The search for substances and components that help us improve certain problems related to advancing age is a classic in our environment. This is normal, since aging is associated some unpleasant events, such as joint and muscle degeneration and ultimately a loss of cognitive function and general functionality of the human body. Among the most popular substances are collagen powders. That, like so many other things, they are absolutely useless of what they promise you. And even less to be eternally young.
Collagen powder dietary supplements have been postulated in recent years as one of the fetish cures to fight against any type of problem related to the joints. And not only that, but they promise to help us improve skin hydration and elasticity, as well as hair health, nail strength, and also the health of our bones and muscles.
Does it make sense to consume collagen powder supplements for this purpose? And, first of all: what is collagen and what is it for?
What is collagen and what is its function?

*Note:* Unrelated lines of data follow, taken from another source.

(* ===== verification/NetTcp.v ===== *)
(** * TCP segments and connections: kernel/net_tcp.c

    Segment headers, the checksum over the pseudo header, the connection state
    machine, the classification of received segments, retransmission budgets and
    the retransmission timer.  The functions of the file that carry TLS records are
    not modelled here. *)

From Stdlib Require Import ZArith Lia.
From stdpp Require Import base numbers option tactics list.
From S2P Require Import Prelude Bytes NetBuf NetSum.

Definition NET_TCP_HEADER_SIZE : Z := 20.
Definition NET_TCP_PROTOCOL : Z := 6.
Definition NET_TCP_FLAG_FIN : Z := 1.
Definition NET_TCP_FLAG_SYN : Z := 2.
Definition NET_TCP_FLAG_RST : Z := 4.
Definition NET_TCP_FLAG_ACK : Z := 16.
Definition NET_TCP_STATE_CLOSED : Z := 0.
Definition NET_TCP_STATE_SYN_SENT : Z := 1.
Definition NET_TCP_STATE_ESTABLISHED : Z := 2.
Definition NET_TCP_STATE_FIN_WAIT_1 : Z := 3.
Definition NET_TCP_STATE_FIN_WAIT_2 : Z := 4.
Definition NET_TCP_STATE_CLOSE_WAIT : Z := 5.
Definition NET_TCP_STATE_LISTEN : Z := 7.
Definition NET_TCP_STATE_SYN_RECEIVED : Z := 8.

Record net_tcp_view_t := mk_tcp_view {
  v_source_port : Z; v_destination_port : Z; v_sequence : Z; v_acknowledgment : Z; v_flags : Z;
  v_payload : ptr bytes; v_payload_length : Z
}.

Record net_tcp_connection_t := mk_conn {
  local_port : Z; remote_port : Z; local_sequence : Z; remote_sequence : Z;
  pending_payload : ptr bytes; pending_length : Z; retransmit_count : Z; retransmit_limit : Z;
  receive_window : Z; tcp_state : Z
}.

Record net_tcp_connection_retry_t := mk_retry { retry_limit : Z; retries_used : Z }.
Record net_tcp_rto_timer_t := mk_rto { rto_deadline : Z; rto_delay : Z; rto_armed : Z }.

(** Field updates. *)
Definition set_state (s : Z) (c : net_tcp_connection_t) : net_tcp_connection_t :=
  mk_conn (local_port c) (remote_port c) (local_sequence c) (remote_sequence c) (pending_payload c)
    (pending_length c) (retransmit_count c) (retransmit_limit c) (receive_window c) s.
Definition set_local_sequence (s : Z) (c : net_tcp_connection_t) : net_tcp_connection_t :=
  mk_conn (local_port c) (remote_port c) s (remote_sequence c) (pending_payload c)
    (pending_length c) (retransmit_count c) (retransmit_limit c) (receive_window c) (tcp_state c).
Definition set_remote_sequence (s : Z) (c : net_tcp_connection_t) : net_tcp_connection_t :=
  mk_conn (local_port c) (remote_port c) (local_sequence c) s (pending_payload c)
    (pending_length c) (retransmit_count c) (retransmit_limit c) (receive_window c) (tcp_state c).
Definition set_remote_port (p : Z) (c : net_tcp_connection_t) : net_tcp_connection_t :=
  mk_conn (local_port c) p (local_sequence c) (remote_sequence c) (pending_payload c)
    (pending_length c) (retransmit_count c) (retransmit_limit c) (receive_window c) (tcp_state c).
Definition set_pending (p : ptr bytes) (n count limit : Z) (c : net_tcp_connection_t) : net_tcp_connection_t :=
  mk_conn (local_port c) (remote_port c) (local_sequence c) (remote_sequence c) p n count limit
    (receive_window c) (tcp_state c).
Definition set_window (w : Z) (c : net_tcp_connection_t) : net_tcp_connection_t :=
  mk_conn (local_port c) (remote_port c) (local_sequence c) (remote_sequence c) (pending_payload c)
    (pending_length c) (retransmit_count c) (retransmit_limit c) w (tcp_state c).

Collagen continues to be another protein that makes up the human body. It is available by performing its structural function in nails, teeth, hair and also our skin. Moreover, collagen is the main component of connective tissues that make up various parts of the body, such as ligaments, muscles or tendons.
Precisely, these elements are what constitute our joints. Therefore, the belief has been easily established that if we consume collagen externally, it helps to improve the condition of our joints. However, nutrition does not work that way to our misfortune.
“From what you eat, you grow”, goes a well-known popular saying. But it will be no: there is no scientific evidence to support this fragment of popular Spanish heritage. There is no guarantee that by consuming collagen these components will end up directly in the joints we want to protect. Digestion does not provide such reliability or accuracy. When a protein is digested, it is broken down into its smallest components: amino acids. AND
These are assimilated by the body and, subsequently, will be used to generate new proteins with structural, hormonal or nutrient transport functions. But not as we please, far from it.
Whether it’s collagen powder, pills, or a drink, we’re dealing with the same thing: a supplement that doesn’t do what it promises. However, the brands selling collagen supplements have been sneaking good doses of hot marketing. Sometimes they allude to the benefits to our skin associated with maintaining bone health and skin hydration. How is it possible? The answer lies in EU nutrition and health legislation
Why Collagen Supplements Don’t Work
There is a record of health claims or Health claims approved by the European Commission. In this list there is a series of nutrients that have approved certain claims that can be used in labeling to refer to health benefits. For example, calcium has an approved health claim: “Calcium is needed for normal growth and development of bones in children. To have approved health claims, a compound must have been largely contradicted by scientific evidence. There are processes by which companies can apply for approval of a health claim for their food or product, but most are rejected. Although the usefulness of this system may be questionable, so far so good.
The problem now comes: does collagen have any legally approved health claims? It will be no. The EFSA (European Food Safety Authority) has rejected the health claims attributed to collagen, concluding that for the moment there is no conclusive evidence that prove the benefits of collagen as a protective ingredient for our cartilage: “No causal relationship has been established between the consumption of collagen peptide blends (collagen hydrolyzate) and the maintenance of joint health.”
These are legal loopholes
So, what black magic can boast of the benefits of certain collagen food supplements for our joints? As always, thanks to loopholes and legal pitfalls. If the supplement in question adds other micronutrients that have approved bone, muscle, or joint health claims, then the company will get away with it.
And it is so since some vitamins and minerals have health claims validated by the EFSA. Those that are commonly added in dietary supplements based on collagen are magnesium and vitamin C. Magnesium, for example, has several Health claims approved as follows:
- Contributes to the reduction of fatigue and exhaustion.
- Helps normal muscle function and protein synthesis.
- Magnesium contributes to the maintenance of bones in normal conditions, as well as teeth.
Vitamin C is a micronutrient that we easily obtain in our diet through fruits and vegetables. In addition, it is involved in many metabolic processes, which is why it also has several health claims approved by legislation at European level. to no one’s surprisesome of them are closely related to collagen:
- Contributes to the normal formation of collagen for the normal functioning of blood vessels, bones, cartilage, gums, skin and teeth.
- It influences the normal functioning of the nervous and immune systems.
- Vitamin C contributes to the protection of cells against oxidative stress.
What does all this mean, translated into simpler language? Well, collagen is not the one that improves the health of our joints, but vitamin C. Did you know that in 100 grams of red pepper there are up to 150 mg of vitamin C? Triple that in the same amount of orange, by the way. That is to say, we have more than covered and at our disposal several sources of vitamin C in commonly consumed foods, so we do not need to resort to supplements for this purpose. Moreover, and as we mentioned before, collagen supplements have not yet shown their effectiveness in protecting our joints.
Collagen supplements only do one thing: throw away our money.